[Stored data entries]
(** ** Announcements *)

Lemma both_announce_same_witness :
  exists a1 a2 f1 f2,
    newChanAnnouncement us alice us alice scid0 [x01] 1 fm0 = (Ok a1, f1)
    /\ newChanAnnouncement alice us alice us scid0 [x01] 2 fm0 = (Ok a2, f2)
    /\ chanAnn a1 = chanAnn a2 /\ cu_Flags (chanUpdateAnn a1) = 1 - cu_Flags (chanUpdateAnn a2).
Proof.
  destruct (run_ok (newChanAnnouncement us alice us alice scid0 [x01] 1 fm0)) as (a1 & f1 & E1); [by vm_compute|].
  destruct (run_ok (newChanAnnouncement alice us alice us scid0 [x01] 2 fm0)) as (a2 & f2 & E2); [by vm_compute|].
  exists a1, a2, f1, f2. split; [exact E1|]. split; [exact E2|].
  assert (us <> alice) as Hne by discriminate.
  pose proof (both_announce_same us alice us alice scid0 [x01] 1 2 fm0 fm0 a1 a2 f1 f2 eq_refl Hne E1 E2) as (H1 & _ & H2 & _).
  split; [exact H1|exact H2].
Defined.

(** ** Forgetting a channel *)


(** ** Reservations *)

Definition peer_of (k : PublicKey) : NetAddress := mkNetAddress k 0.
Definition open_msg (id : bytes) (amt : Z) : OpenChannelMsg :=
  mkOpenChannelMsg (zeros 32) id amt 0 573 100000 1000 1000 2500 144 483 alice alice alice alice alice alice 1.
Definition id1 : bytes := replicate 32 x01.
Definition id2 : bytes := replicate 32 x02.

(** The daemon after its start, then with a reservation of [alice] made at time 1000. *)
Definition started : fundingManager := (Start (newFundingManager [] quiet_world)).2.
Definition opened : fundingManager := (handleFundingOpen (peer_of alice) (open_msg id1 100000) started).2.

Lemma started_reachable : freachable [] quiet_world started.
Proof. apply fr_start. unfold started. apply run_eq. by vm_compute. Qed.

Lemma round_reachable db env f i :
  freachable db env f -> (reservationCoordinator i f).1 = Ok tt -> freachable db env (reservationCoordinator i f).2.
Proof. intros H E. eapply fr_step; [exact H|]. eapply fs_coord. by apply run_eq. Qed.

Lemma opened_reachable : freachable [] quiet_world opened.
Proof. apply (round_reachable _ _ _ (InMsg (peer_of alice) (MOpen (open_msg id1 100000))) started_reachable). by vm_compute. Qed.

Lemma funding_open_correct_witness :
  (exists f', handleFundingOpen (peer_of alice) (open_msg id2 100000) opened = (Ok tt, f')
     /\ num_reservations (toy_pub true) f' <= 2)
  /\ num_reservations (toy_pub true) opened = 1.
Proof.
  split; [|by vm_compute].
  destruct (handleFundingOpen (peer_of alice) (open_msg id2 100000) opened) as [r f'] eqn:E.
  destruct (funding_open_correct (CE := toy_chain) (FE := toy_funding) [] quiet_world (peer_of alice) (open_msg id2 100000) opened r f' opened_reachable E)
    as (-> & _ & H & _).
  exists f'. split; [done|]. exact H.
Defined.

Definition later : fundingManager := fm_set_env (at_time 2000 quiet_world) opened.

Lemma later_reachable : freachable [] quiet_world later.
Proof. eapply fr_step; [exact opened_reachable|]. apply fs_env. Qed.

Lemma zombies_pruned_witness :
  lookup_ctx (toy_pub true) id1 later = Some 0%nat
  /\ exists f', pruneZombieReservations later = (Ok tt, f') /\ lookup_ctx (toy_pub true) id1 f' = None.
Proof.
  split; [by vm_compute|]. destruct (pruneZombieReservations later) as [r f'] eqn:E.
  destruct (zombies_pruned (CE := toy_chain) (FE := toy_funding) [] quiet_world later r f' later_reachable E) as (-> & _ & _ & H).
  exists f'. split; [done|]. clear E.
  assert (rc_lastUpdated <$> fm_ctxs later !! 0%nat = Some (Some 1000)) as Hu by (clear; vm_compute; reflexivity).
  destruct (fm_ctxs later !! 0%nat) as [ctx|] eqn:Hctx; [|discriminate Hu]. injection Hu as Hu.
  refine (proj1 (H _ (toy_pub true) id1 0%nat ctx _ Hctx _ _)).
  - intros r e. by exists e.
  - clear. vm_compute. reflexivity.
  - exists ctx, 1000. split; [exact Hctx|]. split; [exact Hu|]. clear. vm_compute. reflexivity.
  - intros k p Hk _. unfold lookup_ctx in Hk.
    assert (fm_activeReservations later = {[ toy_pub true := {[ id1 := 0%nat ]} ]}) as Ha by (clear; by_eval).
    rewrite Ha in Hk. destruct (decide (k = toy_pub true)) as [->|Hne]; [done|].
    by rewrite lookup_singleton_ne in Hk.
Defined.

Lemma coordinator_safe_witness :
  exists r f', reservationCoordinator (InMsg (peer_of alice) (MError (mkErrorMsg id1 [x01; x02]))) later = (r, f')
    /\ forall w, r <> Err (ErrPanic w).
Proof.
  destruct (reservationCoordinator (InMsg (peer_of alice) (MError (mkErrorMsg id1 [x01; x02]))) later) as [r f'] eqn:E.
  exists r, f'. split; [done|]. intros w Hr.
  destruct (coordinator_safe (CE := toy_chain) (FE := toy_funding) [] quiet_world later _ r f' later_reachable E) as [_ H].
  destruct (H w Hr) as (peer & err & [= <- <-] & Hd). discriminate Hd.
Defined.

(** A channel funded by [alice] whose FundingLocked message arrives. *)
Definition created : fundingManager :=
  (reservationCoordinator (InMsg (peer_of alice) (MCreated (mkFundingCreatedMsg id1 (toy_op 30) [x01]))) opened).2.
Definition chan_id : bytes := NewChanIDFromOutPoint (toy_op 30).

Lemma created_reachable : freachable [] quiet_world created.
Proof.
  apply (round_reachable _ _ _ (InMsg (peer_of alice) (MCreated (mkFundingCreatedMsg id1 (toy_op 30) [x01]))) opened_reachable).
  by vm_compute.
Qed.

Lemma barrier_closed_once_witness :
  fm_newChanBarriers created !! chan_id = Some 0%nat
  /\ exists f', run_task 1 (TLocked (peer_of alice) (mkFundingLockedMsg chan_id alice)) [] (remove_task 5 created) = (Ok tt, f')
     /\ barrier_post chan_id created f'.
Proof.
  split; [by vm_compute|].
  destruct (run_task 1 (TLocked (peer_of alice) (mkFundingLockedMsg chan_id alice)) [] (remove_task 5 created)) as [r f'] eqn:E.
  destruct (barrier_closed_once (CE := toy_chain) (FE := toy_funding) [] quiet_world created 5 (peer_of alice) (mkFundingLockedMsg chan_id alice) 1 [] r f'
    created_reachable E) as (-> & H & _).
  exists f'. done.
Defined.

(** ** Runs that do not end as intended *)

Definition bob : PublicKey := key false.
Definition rounds (inputs : list coord_input) (f : fundingManager) : fundingManager :=
  foldl (fun f i => (reservationCoordinator i f).2) f inputs.

(** Two channels wait for their announcement when the daemon restarts. *)
Definition chanA : OpenChannel := toy_channel (toy_op 30) false.
Definition chanB : OpenChannel := toy_channel (toy_op 31) false.
Definition scidA : ShortChannelID := mkShortChannelID 501 2 30.
Definition scidB : ShortChannelID := mkShortChannelID 502 1 31.
Definition db2 : bucket :=
  (saveChannelOpeningState (toy_op 31) addedToRouterGraph scidB
     (saveChannelOpeningState (toy_op 30) addedToRouterGraph scidA []).2).2.
Definition restarted : fundingManager :=
  (Start (newFundingManager db2 (mkFWorld 0 1000 [] [chanA; chanB] true))).2.
Definition resumed_all : fundingManager :=
  foldl (fun f t => (run_task 1 t [] f).2) (fm_set_tasks [] restarted) (fm_tasks restarted).
Definition proofs (l : list fund_event) : list (bytes * ShortChannelID) :=
  omap (fun ev => match ev with FAnnounced (AProof p) => Some (as_ChannelID p, as_ShortChannelID p) | _ => None end) l.

(** Both goroutines work on the last channel: the proof of [chanB] is sent with the
    location of [chanA] and again with its own, and [chanA] is never announced and keeps
    its record. *)
Example resume_wrong_channel :
  proofs (fm_log resumed_all)
    = [(NewChanIDFromOutPoint (toy_op 31), scidA); (NewChanIDFromOutPoint (toy_op 31), scidB)]
  /\ getChannelOpeningState (toy_op 30) (fm_db resumed_all) = Ok (addedToRouterGraph, scidA).
Proof. split; by_eval. Qed.

(** An error message without data for a known reservation stops the daemon. *)
Example empty_error_panics :
  (reservationCoordinator (InMsg (peer_of alice) (MError (mkErrorMsg id1 []))) opened).1
  = Err (ErrPanic "index out of range").
Proof. by_eval. Qed.

Definition is_cancelled (ev : fund_event) : bool := match ev with FCancelled _ => true | _ => false end.

(** A reservation whose constraints the wallet refuses is neither filed nor cancelled. *)
Definition refused : fundingManager :=
  (handleFundingOpen (peer_of alice) (open_msg id1 100000)
     (newFundingManager [] (mkFWorld 0 1000 [] [] false))).2.

Example refused_never_cancelled :
  lookup_ctx (toy_pub true) id1 refused = None
  /\ map is_cancelled (fm_log refused) = [false] /\ (reservationCoordinator InZombieTick refused).1 = Ok tt
  /\ map is_cancelled (fm_log (reservationCoordinator InZombieTick refused).2) = [false].
Proof. repeat split; by_eval. Qed.

(** Two peers with overdue reservations of the same id: one sweep drops only one. *)
Definition colliding : fundingManager :=
  fm_set_env (at_time 2000 quiet_world)
    (rounds [InMsg (peer_of alice) (MOpen (open_msg id1 100000)); InMsg (peer_of bob) (MOpen (open_msg id1 100000))] started).

Example zombie_collision :
  num_reservations (toy_pub true) colliding + num_reservations (toy_pub false) colliding = 2
  /\ num_reservations (toy_pub true) (pruneZombieReservations colliding).2
     + num_reservations (toy_pub false) (pruneZombieReservations colliding).2 = 1.
Proof. split; by_eval. Qed.

(** A peer that completes two reservations with the same funding outpoint stops the
    daemon when the transaction confirms. *)
Definition twice : fundingManager :=
  rounds [InMsg (peer_of alice) (MOpen (open_msg id1 100000)); InMsg (peer_of alice) (MOpen (open_msg id2 100000));
          InMsg (peer_of alice) (MCreated (mkFundingCreatedMsg id1 (toy_op 30) [x01]));
          InMsg (peer_of alice) (MCreated (mkFundingCreatedMsg id2 (toy_op 30) [x01]))] started.
Definition confirm : list wait_event := [WConf (CConfirmed 506 1)].
Fixpoint results (ts : list ftask) (f : fundingManager) : list (res ()) :=
  match ts with
  | [] => []
  | t :: ts => let u := run_task 1 t confirm f in u.1 :: results ts u.2
  end.

Example duplicate_outpoint_panics :
  results (fm_tasks twice) (fm_set_tasks [] twice) = [Ok tt; Err (ErrPanic "close of closed channel")].
Proof. by_eval. Qed.

(** Another peer that knows the channel id of a flow ends it. *)
Definition funding : fundingManager :=
  rounds [InRequest (peer_of alice) (mkOpenChanReq alice (zeros 32) 100000 0 0 10 false 0 0);
          InMsg (peer_of alice) (MAccept (mkAcceptChannelMsg (zeros 8 ++ replicate 24 x05) 573 100000 1000 3 1000 144 483
            alice alice alice alice alice alice))] started.
Definition signed (peer : PublicKey) : coord_input :=
  InMsg (peer_of peer) (MSigned (mkFundingSignedMsg (NewChanIDFromOutPoint (toy_op 30)) [x01])).

Example signed_by_another :
  length (fm_tasks (rounds [signed alice] funding)) = 1%nat
  /\ length (fm_tasks (rounds [signed bob; signed alice] funding)) = 0%nat
  /\ num_reservations (toy_pub true) (rounds [signed bob; signed alice] funding) = 1.
Proof. repeat split; by_eval. Qed.

(** After the timeout the peer's reservation is still there, and locked against the
    sweeper. *)
Definition timed_out : fundingManager :=
  (run_task 1 (TCreated alice id1 chan0) [WEpoch 788] (fm_set_env (at_time 5000 quiet_world) created)).2.

Example timeout_keeps_reservation :
  map (fun ev => match ev with FClosedChannel _ => true | _ => false end) (fm_log timed_out) = [false; false; true]
  /\ num_reservations (toy_pub true) (pruneZombieReservations timed_out).2 = 1.
Proof. split; by_eval. Qed.
End FundingRuns.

- **TASK GOAL**: Report each line in the data above that holds the word "TLocked" by copying it.

- **SOLUTION TO THIS TASK**:
  /\ exists f', run_task 1 (TLocked (peer_of alice) (mkFundingLockedMsg chan_id alice)) [] (remove_task 5 created) = (Ok tt, f')
  destruct (run_task 1 (TLocked (peer_of alice) (mkFundingLockedMsg chan_id alice)) [] (remove_task 5 created)) as [r f'] eqn:E.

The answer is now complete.